There’s a lot going on plot-wise in this one, though it mostly surrounds a scarab that is inadvertently stolen from an American millionaire, Mr. Peters. His daughter, Aline, is engaged to the Hon. Freddy Threepwood, the son of the Earl of Elmsworth, who is the one who walked off with the scarab. So, Peters hires Ashe Marson (and Aline hires Joan Valentine) to pose as his valet and get the scarab back. Unfortunately, at the castle, the Earl’s secretary, the Efficient Baxter, is super suspicious and is thwarting all attempts to return the scarab to its rightful owner. There’s several side love stories as well as a bunch of ridiculous relatives as well.

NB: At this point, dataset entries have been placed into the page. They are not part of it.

(** * Helpdesk ticket tracker: the ticket model and its controller

    A shallow embedding of the model and controller layers of [src/App.tsx]
    ([TicketsModel], [TicketsController], [StorageService]) and the
    properties of the status workflow, the statistics, the comment and
    delete operations and the change notifier.

    Conventions of the embedding.
    - A JavaScript [number] holding a timestamp is a [Z]; a length or a
      count is a [nat].
    - A [string] is a Rocq [string]; [toLowerCase] acts on the ASCII
      letters.
    - An optional property ([assignedTo?], [resolvedAt?]) is an [option];
      [None] is [undefined].
    - The objects are kept in one [World]: the model's array, the
      controller's listener set, the browser's clock, random source and
      session storage.  The methods are computations in the state monad
      [M] over it.  The tickets of the array are distinct objects with
      distinct comment arrays, as [JSON.parse], [DEFAULT_TICKETS] and
      [createTicket] build them, so an array of records stands for them.
    - A listener is known by the identity of its function object; calling
      it is recorded in the world ([invoked]) and does not call back into
      the controller.
    - The array the constructor receives ([initialData] or the default
      tickets) is the [tickets] of the first world.  A write to the session
      storage succeeds in the browser; the source catches and logs a
      failing one, which changes nothing else. *)

From Stdlib Require Import ZArith QArith String Ascii List.
From stdpp Require Import base decidable option list strings pretty sorting.

Local Open Scope Z_scope.
Local Open Scope nat_scope.
Local Open Scope string_scope.
Local Open Scope list_scope.
Local Open Scope stdpp_scope.

(** ** Types and interfaces *)

Inductive TicketStatus := open | in_progress | waiting | resolved | closed.
Inductive TicketPriority := low | medium | high | urgent.
Inductive TicketCategory := technical | billing | account | feature | bug | other.

#[global] Instance TicketStatus_eq_dec : EqDecision TicketStatus.
Proof. solve_decision. Defined.
#[global] Instance TicketPriority_eq_dec : EqDecision TicketPriority.
Proof. solve_decision. Defined.
#[global] Instance TicketCategory_eq_dec : EqDecision TicketCategory.
Proof. solve_decision. Defined.

Record Comment := mkComment {
  c_id : string;
  c_ticketId : string;
  c_author : string;
  c_content : string;
  c_isInternal : bool;
  c_timestamp : Z
}.

Record Ticket := mkTicket {
  id : string;
  title : string;
  description : string;
  category : TicketCategory;
  priority : TicketPriority;
  status : TicketStatus;
  author : string;
  assignedTo : option string;
  createdAt : Z;
  updatedAt : Z;
  resolvedAt : option Z;
  comments : list Comment
}.

(** [Omit<Ticket, 'id' | 'createdAt' | 'updatedAt' | 'comments'>] *)
Record TicketDraft := mkTicketDraft {
  d_title : string;
  d_description : string;
  d_category : TicketCategory;
  d_priority : TicketPriority;
  d_status : TicketStatus;
  d_author : string;
  d_assignedTo : option string;
  d_resolvedAt : option Z
}.

(** [Partial<Ticket>]: [None] is a property the object does not have.  For
    the two optional properties [Some None] is the property present and
    [undefined]. *)
Record PartialTicket := mkPartialTicket {
  u_id : option string;
  u_title : option string;
  u_description : option string;
  u_category : option TicketCategory;
  u_priority : option TicketPriority;
  u_status : option TicketStatus;
  u_author : option string;
  u_assignedTo : option (option string);
  u_createdAt : option Z;
  u_updatedAt : option Z;
  u_resolvedAt : option (option Z);
  u_comments : option (list Comment)
}.

(** [Omit<Comment, 'id' | 'ticketId' | 'timestamp'>] *)
Record CommentDraft := mkCommentDraft {
  cd_author : string;
  cd_content : string;
  cd_isInternal : bool
}.

(** A listener [() => void], by the identity of its function object. *)
Definition Listener := nat.

(** ** The world and its monad *)

Record World := mkWorld {
  (** [TicketsModel.tickets] *)
  tickets : list Ticket;
  (** [TicketsController.listeners], a [Set] in insertion order; it holds
      a listener once ([NoDup]) *)
  listeners : list Listener;
  (** the listeners called so far, oldest first *)
  invoked : list Listener;
  (** [typeof window !== 'undefined'] *)
  isClient : bool;
  (** [sessionStorage]'s entry ['tickets_data'], as the value its JSON text
      holds *)
  stored_tickets : option (list Ticket);
  (** the value of the n-th [Date.now()] *)
  clock : nat → Z;
  clock_reads : nat;
  (** [Math.random().toString(36).substr(2, 9)] of the n-th [Math.random()] *)
  entropy : nat → string;
  entropy_reads : nat
}.

Definition M (A : Type) : Type := World → A * World.
(** X4.  The peer sends, to a shell whose buffer is empty, a command name
    and arguments joined by single spaces and ended by a newline; none of
    these strings holds a space, a NUL or a newline, the last one is not
    empty, and there are at most [SHELL_ARG_MAX] of them.  If the sorted
    table has a command of that name, the round calls its handler with
    [argc] the number of strings, [argv] exactly these strings, and the port
    as it is after the echo of the line; then it prints the prompt and keeps
    the bytes that followed the newline. *)
Theorem arguments_reach_handler sh io n args b io1 c h :
  sorted_table sh →
  length (input sh) = SHELL_LINE_MAX → length (argv sh) = SHELL_ARG_MAX →
  Forall (λ w, (SP ∉ w) ∧ (NUL ∉ w) ∧ (LF ∉ w)) (n :: args) →
  last (n :: args) ≠ Some [] →
  length (n :: args) ≤ SHELL_ARG_MAX →
  readBytes io (SHELL_LINE_MAX - 0) = (join SP (n :: args) ++ LF :: b, io1) →
  c ∈ table sh → name c = Some n → entry c = Some h →
  ∃ sh',
    loop_body sh 0 io
      = Some (sh', length b,
              prompt (h (length (n :: args)) (n :: args)
                        (print (join SP (n :: args) ++ [LF]) io1)).2)
    ∧ take (length b) (input sh') = b.
Proof.
  intros Hsorted Hlen Hargs Hall Hlast Hfew Hread Hc Hname Hentry.
  set (ws := n :: args) in *. set (line := join SP ws) in *.
  assert (Forall (λ w, SP ∉ w) ws) as Hsp
    by (eapply Forall_impl; [exact Hall|]; by intros w (? & ? & ?)).
  assert (LF ∉ line) as Hlf.
  { apply join_not_elem; [done|]. eapply Forall_impl; [exact Hall|].
    by intros w (? & ? & ?). }
  assert (cstring line) as Htext.
  { apply join_not_elem; [done|]. eapply Forall_impl; [exact Hall|].
    by intros w (? & ? & ?). }
  assert (words line = ws) as Hwords by by apply words_join.
  assert (0 < length line) as Hne.
  { destruct line; [done|simpl; lia]. }
  pose proof (readBytes_length io (SHELL_LINE_MAX - 0)) as Hfit.
  rewrite Hread in Hfit. cbn [fst] in Hfit.
  assert (length (line ++ LF :: b) = length line + S (length b)) as Hbytes
    by (rewrite length_app; simpl; lia).
  pose proof (take_line (input sh) 0 line b ltac:(lia)) as Hline.
  rewrite take_0 in Hline. cbn [app] in Hline.
  destruct (split_arguments_words (write_at (input sh) 0 (line ++ LF :: b)) (argv sh)
              (0 + length line) io1) as (H1 & H2 & H3 & _).
  { rewrite length_write_at; lia. }
  { done. }
  { by rewrite Hline. }
  cbv zeta in H1, H2, H3. rewrite Hline, Hwords in H1, H2, H3.
  rewrite Nat.min_r in H1 by done. rewrite take_ge in H2 by done.
  rewrite decide_False in H3 by lia.
  pose proof (loop_body_line sh 0 io line b io1) as Hbody. cbv zeta in Hbody.
  rewrite Hbody; [|lia|lia|done|done|lia]. clear Hbody.
  rewrite (execute_command_hit sh _ n c h); [|done|by rewrite H2|done..].
  cbn [mbind option_bind]. rewrite H1, H2, H3. eexists. split; [done|].
  cbn [set_arrays input].
  apply (leftover_moved (input sh) 0 line b (argv sh) io1); lia.
Qed.

Lemma arguments_reach_handler_witness :
  observe (loop_body sketch_shell 0 (serial [lit "echo a b" ++ LF :: lit "he"]))
    = Some (2, [], lit "echo a b" ++ [LF] ++ lit "a b" ++ [LF] ++ lit "shell> ").
Proof.
  destruct (arguments_reach_handler sketch_shell
              (serial [lit "echo a b" ++ LF :: lit "he"])
              (lit "echo") [lit "a"; lit "b"] (lit "he") (serial [])
              (mkCommand (Some (lit "echo")) (Some cmdEcho)) cmdEcho sketch_sorted)
    as (sh' & -> & _).
  - reflexivity.
  - reflexivity.
  - repeat constructor; apply (bool_decide_unpack _); vm_compute; reflexivity.
  - vm_compute. discriminate.
  - vm_compute. lia.
  - reflexivity.
  - apply list_elem_of_here.
  - reflexivity.
  - reflexivity.
  - reflexivity.
Defined.

(** ** Lines across reads *)






Lemma set_arrays_id sh : set_arrays (input sh) (argv sh) sh = sh.
Proof. by destruct sh. Qed.

(** X7.  A read that times out without a byte, made with room left in the
    buffer, leaves the shell, its buffer and the cursor as they were and
    prints nothing. *)
Theorem idle_read_changes_nothing sh bufhead io io1 :
  length (input sh) = SHELL_LINE_MAX → bufhead < SHELL_LINE_MAX →
  readBytes io (SHELL_LINE_MAX - bufhead) = ([], io1) →
  loop_body sh bufhead io = Some (sh, bufhead, io1) ∧ tx io1 = tx io.
Proof.
  intros Hlen Hb Hread. split.
  - rewrite (loop_body_no_newline sh bufhead io [] io1);
      [|lia|done|apply not_elem_of_nil].
    cbn [length]. rewrite Nat.add_0_r. rewrite decide_False by lia.
    unfold write_at. cbn [length app]. rewrite Nat.add_0_r, take_drop.
    by rewrite set_arrays_id.
  - pose proof (readBytes_tx io (SHELL_LINE_MAX - bufhead)) as Htx.
    by rewrite Hread in Htx.
Qed.
Lemma lex_unlex_token t rest :
  token_ok t = true -> lex (unlex_token t ++ rest) = omap (cons t) (lex rest).
Proof.
  destruct t as [ty v]. unfold token_ok, unlex_token, mk in *. cbn [type value]. intros H.
  destruct (String.eqb_spec ty "paren") as [-> | _].
  - apply orb_prop in H as [H | H]; apply String.eqb_eq in H as ->;
      cbn [String.eqb Ascii.eqb Bool.eqb append];
      rewrite lex_paren, lex_space; reflexivity.
  - destruct (String.eqb_spec ty "number") as [-> | _].
    + apply nonempty_sforall in H as (c & v' & -> & Hc & Hv).
      cbn [String.eqb Ascii.eqb Bool.eqb append]. rewrite append_assoc.
      rewrite lex_number by (auto; right; now exists " "%char, rest).
      cbn [append]. now rewrite lex_space.
    + destruct (String.eqb_spec ty "string") as [-> | _].
      * cbn [append]. rewrite append_assoc. cbn [append].
        rewrite lex_string by exact H. now rewrite lex_space.
      * destruct (String.eqb_spec ty "name") as [-> | _]; [|discriminate].
        apply nonempty_sforall in H as (c & v' & -> & Hc & Hv).
        cbn [append]. rewrite append_assoc. cbn [append]. now rewrite lex_name.
Qed.

Lemma unlex_app tokens tokens' : unlex (tokens ++ tokens') = unlex tokens ++ unlex tokens'.
Proof.
  induction tokens as [|t tokens IH]; simpl; [reflexivity|].
  now rewrite IH, append_assoc.
Qed.

Lemma lex_unlex_app tokens rest :
  Forall (fun t => token_ok t = true) tokens ->
  lex (unlex tokens ++ rest) = omap (app tokens) (lex rest).
Proof.
  induction 1 as [|t tokens Ht _ IH]; cbn [unlex append].
  - now destruct (lex rest).
  - rewrite append_assoc, lex_unlex_token, IH, omap_omap by exact Ht. reflexivity.
Qed.

Lemma lex_unlex tokens :
  Forall (fun t => token_ok t = true) tokens -> lex (unlex tokens) = Done tokens.
Proof.
  intros H. rewrite <- (append_nil_r (unlex tokens)), lex_unlex_app by exact H.
  simp lex. simpl. now rewrite app_nil_r.
Qed.

(** A name followed by any character that is not a letter. *)
Lemma lex_name_then name d rest :
  negb (is_empty name) && sforall LETTERS name = true -> LETTERS d = false ->
  lex (name ++ String d rest) = omap (cons (mk "name" name)) (lex rest).
Proof.
  intros H Hd. apply nonempty_sforall in H as (c & v & -> & Hc & Hv).
  cbn [append]. now apply lex_name.
Qed.

(** Where [lex] does not return, no fuel makes the loop return. *)
Lemma tokenizer_diverges fuel input : lex input = OutOfFuel -> tokenizer fuel input = OutOfFuel.
Proof.
  intros H. destruct (tokenizer fuel input) eqn:E; [| |reflexivity];
    rewrite tokenizer_terminates_lex in E by (rewrite E; discriminate); congruence.
Qed.

(** ** The properties of the tokenizer *)

(** C3: The loop of [tokenizer] refines the reference lexer [lex]: given
    at least [tokenizer_fuel input] iterations, or whenever it returns or
    throws within the iterations it is given, it returns the tokens [lex]
    returns and throws what [lex] throws; and it runs out of any number of
    iterations exactly where [lex] says the loops do not stop. *)
Theorem tokenizer_refines_lex fuel input :
  tokenizer_fuel input <= fuel \/ terminates (tokenizer fuel input) ->
  tokenizer fuel input = lex input.
Proof. intros [H|H]; [now apply tokenizer_lex | now apply tokenizer_terminates_lex]. Qed.

Lemma tokenizer_refines_lex_witness :
  tokenizer 24 "(add 2 (subtract 4 2))" = lex "(add 2 (subtract 4 2))".
Proof. apply tokenizer_refines_lex. left. vm_compute. lia. Defined.

(** C16: An input whose last character is a letter is never tokenized:
    whatever the number of iterations allowed, [tokenizer] does not return
    a token list.  The loop that accumulates a name reads [undefined] past
    the end of the input, [LETTERS.test(undefined)] is true, and the loop
    goes on. *)
Theorem tokenizer_trailing_letter fuel s c tokens :
  LETTERS c = true -> tokenizer fuel (s ++ String c "") <> Done tokens.
Proof.
  intros Hc H. assert (T : terminates (tokenizer fuel (s ++ String c ""))) by (rewrite H; discriminate).
  rewrite (tokenizer_terminates_lex _ _ T) in H.
  revert H. apply lex_trailing_letter. now rewrite last_is_append.
Qed.

Lemma tokenizer_trailing_letter_witness :
  LETTERS "b" = true /\
  tokenizer 100 ("(add 2 " ++ String "b" "") <>
    Done [mk "paren" "("; mk "name" "add"; mk "number" "2"; mk "name" "b"].
Proof. split; [reflexivity|]. apply tokenizer_trailing_letter. reflexivity. Defined.

(** C17: A string that is not closed is never tokenized: after any
    well-formed tokens, an opening quote followed by characters that hold
    no quote makes the loop [while (char !== quote)] run past the end of
    the input, where [char] is [undefined] for ever. *)
Theorem tokenizer_unterminated_string fuel tokens body :
  Forall (fun t => token_ok t = true) tokens -> sforall not_quote body = true ->
  tokenizer fuel (unlex tokens ++ String quote body) = OutOfFuel.
Proof.
  intros Hok Hb. apply tokenizer_diverges.
  now rewrite lex_unlex_app, lex_string_unterminated.
Qed.

Lemma tokenizer_unterminated_string_witness :
  tokenizer 1000 (unlex [mk "paren" "("; mk "name" "f"] ++ String quote "abc)") = OutOfFuel.
Proof. apply tokenizer_unterminated_string; [repeat constructor | reflexivity]. Defined.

Silly, no? Well, it’s Wodehouse.

There were several audio versions of this, and I picked one at random, not knowing what to expect. I wasn’t terribly impressed; it was hard to tell, sometimes (especially since Wodehouse does rapid-fire dialogue), who was talking. And Cecil’s American accent was HORRIBLE. Awful. Seriously. As was his women’s voices. (Sometimes, he wouldn’t even bother with changing his voice for the women.)

In spite of that, Wodehouse’s writing made me smile (I wonder: how much I’d have laughed if the narrator had been better?), the characters were sufficiently silly, and the plot was sufficiently ridiculous. I thoroughly enjoyed my trip to Blanding’s Castle.